A. For Whitman certainly. Whitman, for all his frankness in his poetry, was a closeted gay man of the 19th century; therefore there was an inexorable split between his personal and his intellectual life. Plied for an admission of his homosexuality by Edward Carpenter and Oscar Wilde who believed an honest statement from Whitman would be liberating to others, Whitman continually refused. While it might be said that Lincoln’s career was dramatically divided from his tragic personal life–due to his wife’s mental instability–his intellectual life, as revealed in his speeches and letters, seems to me to be a clear expression of his inner, personal life.

Q. Whitman’s verse, which was not even considered poetry by many, was both unconventional in its form and content highly controversial. How did Whitman challenge Lincoln’s sense of convention? And how did he inspire controversy?

A. I’m not sure that Whitman really did challenge Lincoln’s sense of convention; Lincoln was already about as unconventional as a nineteenth century lawyer could be. There were off-color words in Leaves of Grass that surprised Lincoln. Perhaps the sight of these words may have broadened the candidate’s sense of what could and could not be expressed in public. Whitman mostly inspired controversy by writing candidly about sex. And right after reading Leaves of Grass, Lincoln introduced some shocking references to sex between slavemasters and slaves in his speeches against Douglas.

Q. Both the President and the poet suffered great opposition in their careers. Who was ultimately more of an idealist, Lincoln or Whitman?

A. Whitman was by far the greatest idealist. He believed, like Shelley, that poets were the true legislators of humankind. He believed Lincoln was a great man when 90% of Americans thought the President a failure. He believed the Union would win the war when few others did. Lincoln shared Whitman’s political idealism, but the President had the calculating shrewdness of a practical politician and manager of men. Unlike Whitman, Lincoln was never blinded by his ideals.

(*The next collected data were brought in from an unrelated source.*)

(** C3.  The export of a form whose visible field has the id toString and
    no entry in the value map gives no CSV text: the session below uploads
    [inheritedIdXml], generates the form, whose one field is display-only so
    that the value map stays empty, and submits it.  The Submit button is on
    the page; the read of the value map under the id finds the inherited
    method of that name, the optional call of replace throws, and the
    exception leaves the handler.  The Value of that row is not the empty
    string, and no row is emitted. *)
Theorem export_throws_on_inherited_id :
  let st := applyUpdates (stateWith inheritedIdXml)
              (@parseXml MiniDOM.parser (stateWith inheritedIdXml)) in
  @run MiniDOM.parser initialSession
    [ ChooseFile (Some inheritedIdXml); ReadDone inheritedIdXml;
      ClickGenerate; SubmitForm ]
  = Some {| app := st; reading := [] |} /\
  formData st = Some {| FormField := [inheritedIdField] |} /\
  formValues st = ∅ /\
  canSubmit st = true /\
  formValues st !! Id inheritedIdField = None /\
  getProp (formValues st) (Id inheritedIdField) = JSInherited "toString" /\
  rowData (formValues st) inheritedIdField = Raise replaceTypeError /\
  handleFormSubmit st = Raise replaceTypeError.
Proof. vm_compute. repeat split; reflexivity. Qed.

(** Scenario A of the specification: the form of [scenarioA], exported after
    the user typed hello into f1. *)
Example scenarioA_csv :
  handleFormSubmit
    (applyUpdates
       (applyUpdates (stateWith scenarioA)
          (@parseXml MiniDOM.parser (stateWith scenarioA)))
       (handleInputChange "f1" "hello"))
  = Value
      (Some ("Id,Label,Type,Value,Visible,Mandatory,DisplayOnly,Comment" +:+ LF
             +:+ "f1," +:+ Q +:+ Q +:+ ",Text," +:+ Q +:+ "hello" +:+ Q
             +:+ ",true,true,false," +:+ Q +:+ Q +:+ LF)).
Proof. vm_compute. reflexivity. Qed.

(** Property P4 of the specification: a double quote in a comment is written
    twice, inside the quotes that wrap the cell. *)
Example comment_quote_doubled :
  let f := mkField "f1" "" "Text" [] true false false
             ("say " +:+ Q +:+ "hi" +:+ Q) in
  rowData ∅ f = Value (rowCells f "") /\
  nth 7 (rowCells f "") ""
  = Q +:+ "say " +:+ Q +:+ Q +:+ "hi" +:+ Q +:+ Q +:+ Q.
Proof. vm_compute. split; reflexivity. Qed.

Lemma firstLine_app (a b : string) :
  singleLine a -> firstLine ((a +:+ LF) +:+ b) = a.
Proof.
  unfold singleLine. induction a as [|c a IH]; [done|].
  rewrite !string_app_cons. cbn [firstLine countChar].
  destruct (Ascii.eqb c "010"); [discriminate|].
  intros Ha. by rewrite IH.
Qed.

(** C2 (as stated) fails: the header row of the CSV text of the form of
    [scenarioA], exported with the value map of the parse, has eight columns,
    not seven. *)
Lemma header_row_not_seven_columns :
  ~ (forall fields values,
       generated fields values
         (@parseXml MiniDOM.parser (stateWith scenarioA)) ->
       exists csv,
         csvContent {| FormField := fields |} values = Value csv /\
         length (splitOn "," (firstLine csv)) = 7).
Proof.
  intros Hclaim.
  assert (Hgen : generated (FormField scenarioForm) {[ "f1" := "" ]}
    (@parseXml MiniDOM.parser (stateWith scenarioA))).
  { vm_compute. reflexivity. }
  destruct (Hclaim _ _ Hgen) as (csv & Hcsv & Hlen).
  vm_compute in Hcsv. injection Hcsv as <-.
  vm_compute in Hlen. discriminate Hlen.
Qed.

Lemma csv_rows_of_model (fields : list Field) (values : gmap string string) :
  (forall k v, values !! k = Some v -> v = "") ->
  (forall f, In f fields -> Visible f = true ->
     readsInherited values (Id f) = false) ->
  let visible := List.filter Visible fields in
  let rows := map (fun f => rowCells f "") visible in
  let csv := csvLines (headers :: rows) in
  csvContent {| FormField := fields |} values = Value csv /\
  length (headers :: rows) = 1 + length visible /\
  splitOn "," (firstLine csv) = headers /\
  Forall2 (fun f row =>
             row = [ Id f; Q +:+ doubleQuotes (Label f) +:+ Q; Type_ f;
                     Q +:+ Q; "true"; boolToString (Mandatory f);
                     boolToString (DisplayOnly f);
                     Q +:+ doubleQuotes (Comment f) +:+ Q ])
          visible rows /\
  ((forall f, In f visible ->
      singleLine (Id f) /\ singleLine (Label f) /\ singleLine (Type_ f) /\
      singleLine (Comment f)) ->
   lineCount csv = 1 + length visible).
Proof.
  intros Hempty Hplain visible rows csv.
  assert (Hvalue : forall f, default "" (values !! Id f) = "").
  { intros f. destruct (values !! Id f) as [v|] eqn:Hv; [|done].
    simpl. by apply (Hempty (Id f)). }
  split.
  { rewrite csvContent_lines by exact Hplain. subst csv rows visible.
    cbn [FormField]. do 3 f_equal. apply map_ext. intros f.
    by rewrite Hvalue. }
  split; [subst rows; cbn [length]; by rewrite length_map|].
  split.
  { subst csv. cbn [csvLines]. by rewrite firstLine_app. }
  split.
  { subst rows. apply Forall2_fmap_r, Forall_Forall2_diag, Forall_forall.
    intros f Hf. unfold compose, rowCells.
    apply list_elem_of_In, filter_In in Hf as [_ ->]. done. }
  intros Hsingle. subst csv. rewrite lineCount_csvLines.
  { subst rows. cbn [length]. by rewrite length_map. }
  constructor; [by repeat constructor|].
  subst rows. apply Forall_map, Forall_forall. intros f Hf.
  apply list_elem_of_In in Hf. destruct (Hsingle f Hf) as (Hi & Hl & Ht & Hc).
  by apply singleLine_rowCells.
Qed.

Q. Whitman’s poetry celebrates himself and every human being; it is both highly individualistic and speaks powerfully to all Americans. How did the War for the Union affect Whitman’s sense of individualism? Did his sense of collective patriotism win out over his spirit of individualism?

A. In the short term, as I have mentioned, Whitman was chastened by his experience in Washington during the war. He came to submerge his personality in the larger experience of humanity. His elegy for Lincoln, “When Lilacs Last in the Dooryard Bloom’d” is the perfect expression of the poet’s new humility, as he gives the finest lines in the poem to the hermit thrush. But remember, only a poet of robust ego could write a poem as sweeping and heroic as that one. He had changed, but he was still Whitman. And twenty years after the war, as we see in his performance at Madison Square Theatre in New York, he was as vain as ever.

Q. Has your own sensibility as a poet informed your reading of Whitman?

A. Of course there are a number of things I understand about Whitman’s art that only a practicing poet could know. These are mostly technical matters, such as the concealed quatrain form in “O Captain, My Captain!” And then I can often tell when his attention wanders, or when he is allegorizing an experience from his life. But on the whole I would say that Whitman has informed my sensibility far more than my sensibility has informed my reading of Whitman.

Q. Which of the two heroes is the greater, in your estimation?

A. Oh, you put me in an impossible position! I think that my book demonstrates that both men were indispensable. We could not have had one without the other; our world would not be as good as it is if we had not been so fortunate as to have both.